His first major work, the Eclogues (also called the Bucolics, c. 42–39 BCE), is a set of ten short pastoral poems modeled on the Greek poet Theocritus. They are conventionally read as escapist fictions of shepherds and singing contests, but several — particularly the first and ninth — register the dispossession of small farmers around Mantua whose lands were confiscated to settle Octavian's veterans after the battle of Philippi. The fourth eclogue, prophesying the birth of a child who will inaugurate a new golden age, was read by medieval Christians as a pagan foretelling of Christ; it is almost certainly nothing of the kind, but the misreading kept Virgil in continuous circulation through periods when other Roman poets fell out of view.

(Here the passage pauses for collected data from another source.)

(** [AddCap] has a value receiver: the set it stores is lost when it returns. *)
Definition AddCap (capabilities : CapNetBindService) : mio (option error) :=
  dup ← do CapDup;
  match dup with
  | inr e => mret (Some e)
  | inl dupCapabilities =>
      '(on, err) ← do CapGetFlag;
      if negb on then
        mret (Some (default "insufficient privilege to bind to low ports" err))
      else
        err ← do CapSetFlag;
        match err with
        | Some e => mret (Some ("unable to set capability: " +:+ e))
        | None =>
            err ← do (CapSetProc (Some dupCapabilities));
            match err with
            | Some e => mret (Some ("unable to raise capabilities: " +:+ e))
            | None => mret None
            end
        end
  end.
Definition RemoveCap (capabilities : CapNetBindService) : mio unit :=
  err ← do (CapSetProc (set_ capabilities));
  match err with Some e => fatal e | None => mret tt end.
(** The interface of the two kinds of capabilities; the raw ones do nothing yet. *)
Class Capable (A : Type) := { addCap : A → mio (option error); removeCap : A → mio unit }.
Record CapRaw := mkCapRaw { rawSet : option Z }.
Definition rawAddCap (capabilities : CapRaw) : mio (option error) := mret None.
Definition rawRemoveCap (capabilities : CapRaw) : mio unit := mret tt.
#[export] Instance netBind_capability : Capable CapNetBindService :=
  {| addCap := AddCap; removeCap := RemoveCap |}.
#[export] Instance raw_capability : Capable CapRaw :=
  {| addCap := rawAddCap; removeCap := rawRemoveCap |}.

Definition orFatal (e : event) (get : answer e → option error) : mio unit :=
  r ← do e;
  match get r with Some e => fatal e | None => mret tt end.
Fixpoint goThreads (n : nat) : mio unit :=
  match n with O => mret tt | S n' => emit GoResolverThread ;; goThreads n' end.
Definition main (f : flags) (rounds : nat) : mio unit :=
  let memSize := u64 (memSizeMB f * (1024 * 1024)) in
  if decide (cacheSize f < 2) then fatal "Cache size too small"
  else
    rrs ← parseLocalRRSFile (localRRSFile f);
    emit (NewARC (cacheSize f)) ;;
    modify (λ st, mkUp (parseUpstreamServers (upstreamServersStr f)) (upstreamRtt st)) ;;
    k1 ← randUint64;
    k2 ← randUint64;
    let timeout := to_int64 (fmul (fmul (maxRTT f) (of_int 3)) (of_int 1000000000)) in
    emit (Serving (mkGlobals rrs k1 k2 (maxClients f) timeout memSize)) ;;
    lift_io Vacuum isVacuum (
      probe ← call tenv Threads.ProbeAll;
      modify (probeUpstreamServers (maxRTT f) probe)) ;;
    goThreads (Z.to_nat (maxClients f)) ;;
    emit HandleFunc ;;
    deferring (emit HandleRemove) (deferring (emit (Shutdown "udp")) (
      orFatal (ResolveUDPAddr (address f)) (λ r, r) ;;
      let capNetBind := mkCap None in
      err ← AddCap capNetBind;
      match err with
      | Some e => fatal e
      | None =>
          deferring (RemoveCap capNetBind) (
            orFatal ListenUDP (λ r, r) ;;
            emit (SetBuffers MaxUDPBufferSize) ;;
            deferring (emit (Shutdown "tcp")) (
              orFatal (ResolveTCPAddr (address f)) (λ r, r) ;;
              orFatal ListenTCP (λ r, r) ;;
              emit (GoServe "udp") ;;
              emit (GoServe "tcp") ;;
              emit (Println "Ready") ;;
              lift_io Vacuum isVacuum (Threads.vacuumThread (maxRTT f) memSize tenv rounds)))
      end)).

(** ** Local records *)
(** The records of a file all of whose lines are records, comments or empty. *)
Fixpoint recordsOf (lines : list string) : option (list RR) :=
  match lines with
  | [] => Some []
  | s :: lines' =>
      match NewRR s with
      | inr _ => None
      | inl None => recordsOf lines'
      | inl (Some rr) => cons rr <$> recordsOf lines'
      end
  end.
Definition localOf (rr : RR) : LocalRR := mkLocal (toLower (rrName rr)) rr.
Lemma scanRRS_run lines recs rrs st h :
  recordsOf lines = Some recs →
  scanRRS lines rrs st h = (Ret (rrs ++ (localOf <$> recs)), st, h).
Proof.
  revert recs rrs. induction lines as [|s lines IH]; intros recs rrs; simpl.
  { intros [= <-]. by rewrite app_nil_r. }
  destruct (NewRR s) as [[rr|]|e]; [|by apply IH|done].
  intros (recs'&Hr&->)%fmap_Some. rewrite (IH recs') by done. by rewrite <- app_assoc.
Qed.
Lemma parse_run file lines recs st h :
  file ≠ "" → env h (OpenFile file) = inl lines → recordsOf lines = Some recs →
  parseLocalRRSFile file st h = (Ret (localOf <$> recs), st, h ++ [OpenFile file; CloseFile]).
Proof.
  intros Hf Ho Hr. apply wp_eq. unfold parseLocalRRSFile. rewrite decide_False by done. wp_steps.
  rewrite Ho. wp_steps. unfold wp at 1. rewrite (scanRRS_run lines recs) by done. wp_steps.
  by rewrite <- app_assoc.
Qed.
Lemma find_local name recs i rr :
  list_find (λ r, toLower (rrName r) = toLower name) recs = Some (i, rr) →
  list_find (λ l, toLower name = localName l) (localOf <$> recs) = Some (i, localOf rr).
Proof.
  rewrite !list_find_Some. intros (Hi&Hn&Hb). rewrite list_lookup_fmap, Hi. split_and!; [done|done|].
  intros j l Hj Hlt. rewrite list_lookup_fmap in Hj. apply fmap_Some in Hj as (r&Hr&->).
  intros Heq. by apply (Hb j r).
Qed.

(** C35: A record of the file of local records is served for its name, in whatever case
    the file or the request spells it: the handler writes the first such record and does
    nothing else, neither looking into the cache nor asking a server.  The type that was
    asked for plays no role. *)
Theorem local_record_answered file lines recs st h minLabels CountLabel IsEdns0 UDPSize SetEdns0
    SetRcode Copy packedLen renv req key q i rr hr :
  file ≠ "" → env h (OpenFile file) = inl lines → recordsOf lines = Some recs →
  getKey CountLabel minLabels req = inl key → Questions req = [q] →
  list_find (λ r, toLower (rrName r) = toLower (Name q)) recs = Some (i, rr) →
  ∃ rrs, parseLocalRRSFile file st h = (Ret rrs, st, h ++ [OpenFile file; CloseFile]) ∧
    route minLabels rrs CountLabel IsEdns0 UDPSize SetEdns0 SetRcode Copy packedLen renv req hr
    = (Ret tt, req, hr ++ [WriteMsg (ownAnswer (Id (Hdr req)) rr)]).
Proof.
  intros Hf Ho Hr Hkey Hq Hfind. exists (localOf <$> recs). split; [by apply (parse_run _ lines)|].
  apply wp_eq. unfold route. wp_steps. rewrite Hkey. unfold handleSpecialNames. wp_steps.
  rewrite Hq. rewrite (find_local (Name q) recs i rr) by done. by wp_steps.
Qed.
End Start.
End Start.

Module ServeExamples.
Import RouteExamples.
(** The servers answer every query. *)
Definition configured : list string := ["8.8.8.8:53"; "8.8.4.4:53"].
Definition zeroRTT : UpstreamRTT := mkRTT (of_int 0) (of_int 0).
#[local] Instance exchanges_reply : Threads.DnsClient exchanges.
Proof. intros h e req Hx. destruct e; eexists; by split. Qed.
Definition tenv (_ : list Threads.event) (e : Threads.event) : Threads.answer e :=
  match e with
  | Threads.Now | Threads.MemAlloc => 0
  | Threads.Exchange x => exchanges [] x
  | Threads.ProbeAll => λ _, Some 5
  | _ => tt
  end.
(** What the threads answer for a request that has just been queued. *)
Definition responseTo (m : Msg) : option Threads.QueuedResponse :=
  head (Threads.responses
    (Threads.resolverRound 100 (flit 1 (-2)) (λ _, 0) tenv exchanges (Threads.mkQueued 0 m)
      (mkUp (parseUpstreamServers "8.8.8.8:53,8.8.4.4:53") zeroRTT) []).2).
Definition ringEnvOf (cv : option CacheVal) : list event → ∀ e, response e :=
  env cv (λ m, Threads.ofResponse (match Questions m with
                                     | [] => Threads.evictedResponse
                                     | _ => default Threads.evictedResponse (responseTo m) end)).
Abbreviation ringEnv := (ringEnvOf None).
Lemma ringEnv_ring cv :
  Threads.ringAnswers 100 (flit 1 (-2)) (λ _, 0) tenv exchanges configured (ringEnvOf cv).
Proof.
  intros h req. destruct (Questions req) as [|q qs] eqn:Hq.
  { exists Threads.evictedResponse. split; [by left|]. simpl. by rewrite Hq. }
  destruct (Threads.resolverRound 100 (flit 1 (-2)) (λ _, 0) tenv exchanges (Threads.mkQueued 0 req)
      (mkUp (parseUpstreamServers "8.8.8.8:53,8.8.4.4:53") zeroRTT) []) as [[o st'] k] eqn:Hrun.
  assert (Threads.serves configured (mkUp (parseUpstreamServers "8.8.8.8:53,8.8.4.4:53") zeroRTT)) as Hs.
  { apply (Threads.serves_parsed "8.8.8.8:53,8.8.4.4:53").
    apply (bool_decide_unpack _). vm_compute. exact I. }
  assert (∃ r, Threads.responses k = [r]) as [r Hk].
  { destruct (wp_run _ _ _ _ _ _ _
      (Threads.wp_resolverRound 100 (flit 1 (-2)) (λ _, 0) tenv exchanges configured
         ltac:(intros; lia) ltac:(vm_compute; discriminate) (Threads.mkQueued 0 req) _ []
         ltac:(simpl; by rewrite Hq) Hs) Hrun) as (_&_&Hr).
    apply Threads.responded_responses in Hr as (r&Hr&_). by exists r. }
  exists r. split.
  - right. split; [by rewrite Hq|]. exists 0, (mkUp (parseUpstreamServers "8.8.8.8:53,8.8.4.4:53") zeroRTT), [], o, st', k.
    split_and!; [exact Hs|exact Hrun|].
    assert (r ∈ Threads.responses k) as (e&He&Hr)%list_elem_of_omap by (rewrite Hk; by left).
    destruct e; try discriminate. injection Hr as ->. exact He.
  - cbn [ringEnvOf env]. rewrite Hq. unfold responseTo. rewrite Hrun. cbn [snd]. by rewrite Hk.
Qed.

Lemma proxy_answers_once_witness :
  ∃ req' h' e,
    route 2 [] countLabel noEdns0 udpSize addOpt rcode (λ m, m) len ringEnv request []
    = (Ret tt, req', h') ∧ repliesTo 4711 e ∧ last h' = Some e ∧ replies h' = [e].
Proof.
  exact (proxy_answers_once 100 (flit 1 (-2)) (λ _, 0) tenv exchanges configured
           ltac:(intros; lia) ltac:(vm_compute; discriminate) 2 [] countLabel noEdns0 udpSize addOpt
           rcode (λ m, m) len ringEnv (ringEnv_ring None) (λ _ _, eq_refl) (λ _ _ _, eq_refl) request []).
Defined.

(** A file with a comment and a record. *)
Definition newRR (s : string) : result (option RR) :=
  if decide (s = "; local") then inl None
  else inl (Some (mkRR s 1 ClassINET 60 false "10.0.0.1")).
Definition senv (h : list Start.event) (e : Start.event) : Start.answer e :=
  match e with
  | Start.OpenFile _ => inl ["; local"; "WWW.example.org."]
  | Start.RandRead n => (replicate n 1, None)
  | Start.Vacuum x => tenv [] x
  | Start.ResolveUDPAddr _ | Start.ListenUDP | Start.ResolveTCPAddr _ | Start.ListenTCP => None
  | Start.CapDup => inl 7
  | Start.CapGetFlag => (true, None)
  | Start.CapSetFlag | Start.CapSetProc _ => None
  | _ => tt
  end.
Lemma local_record_answered_witness :
  ∃ rrs, Start.parseLocalRRSFile newRR senv "rrs" (mkUp (parseUpstreamServers "") zeroRTT) []
         = (Ret rrs, mkUp (parseUpstreamServers "") zeroRTT, [Start.OpenFile "rrs"; Start.CloseFile]) ∧
    route 2 rrs countLabel noEdns0 udpSize addOpt rcode (λ m, m) len ringEnv request []
    = (Ret tt, request, [WriteMsg (ownAnswer 4711 (mkRR "WWW.example.org." 1 ClassINET 60 false "10.0.0.1"))]).
Proof.
  refine (Start.local_record_answered newRR senv "rrs" ["; local"; "WWW.example.org."] _ _ [] 2
            countLabel noEdns0 udpSize addOpt rcode (λ m, m) len ringEnv request key question 0 _ []
            _ _ _ _ _ _);
    [discriminate|reflexivity|vm_compute; reflexivity|vm_compute; reflexivity|reflexivity|
     vm_compute; reflexivity].
Defined.
(** The start: two threads, and the set of capabilities that is dropped is none. *)
Definition flags : Start.flags :=
  Start.mkFlags ":53" "8.8.8.8:53,8.8.4.4:53" 1024 2 100 false 2 (flit 1 (-2)) "".
Example start_timeout :
  let '(o, st, h) := Start.main newRR senv tenv flags 1 (mkUp (mkUpstream [] []) zeroRTT) [] in
  o = Exit "signal: interrupt" ∧ live (upstream st) = configured ∧
  Start.Serving (Start.mkGlobals [] 72340172838076673 72340172838076673 2 750000000 2097152) ∈ h.
Proof. vm_compute. split_and!; [reflexivity..|]. repeat constructor. Qed.
End ServeExamples.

The Georgics (c. 29 BCE) is a didactic poem in four books on agriculture — crops, trees, cattle, bees — that is also a meditation on labor, civil war, and the relationship between Roman power and the Italian land. It is the most carefully constructed of his works and the one Virgil himself reportedly considered finest. The bee book at the end, with its embedded myth of Aristaeus and Orpheus, is among the most admired passages in Latin poetry.
The Aeneid, on which he worked for the last eleven years of his life and which he had not finished revising at his death, is a twelve-book epic on the legendary founding of Rome. Aeneas, a Trojan prince who escapes the burning city with his father on his back and his son at his hand, wanders the Mediterranean before establishing the line that will eventually become Rome. The poem deliberately rewrites Homer: the first six books mirror the Odyssey (wandering, hospitality, descent to the underworld), the last six the Iliad (war in Italy). It was commissioned, in effect, as a national epic for the Augustan regime, and it does the imperial work it was asked to do — Aeneas is duty-bound, Rome is destined, Augustus is glorified — but it does more than that. The poem is shot through with a counter-melody of loss: Dido's suicide, the death of Pallas, the killing of Turnus on the final page. The phrase sunt lacrimae rerum — "there are tears in things" — comes from the first book, and the long argument over whether the Aeneid endorses or mourns the empire it celebrates has been called the "two voices" debate by modern scholars. It has no settled answer.
Virgil died in 19 BCE at Brundisium, returning from a trip to Greece, before he could complete his revisions. He left instructions in his will that the manuscript be burned. Augustus countermanded the instruction and had the poem published. For new readers, the Robert Fagles translation (Penguin) reads cleanly and has Bernard Knox's introduction; Robert Fitzgerald's earlier version is more austere and more faithful to the meter; Sarah Ruden's translation is line-for-line and the most economical of the three. The Aeneid is the obvious starting point; the Georgics, read second, reward the more attentive reader.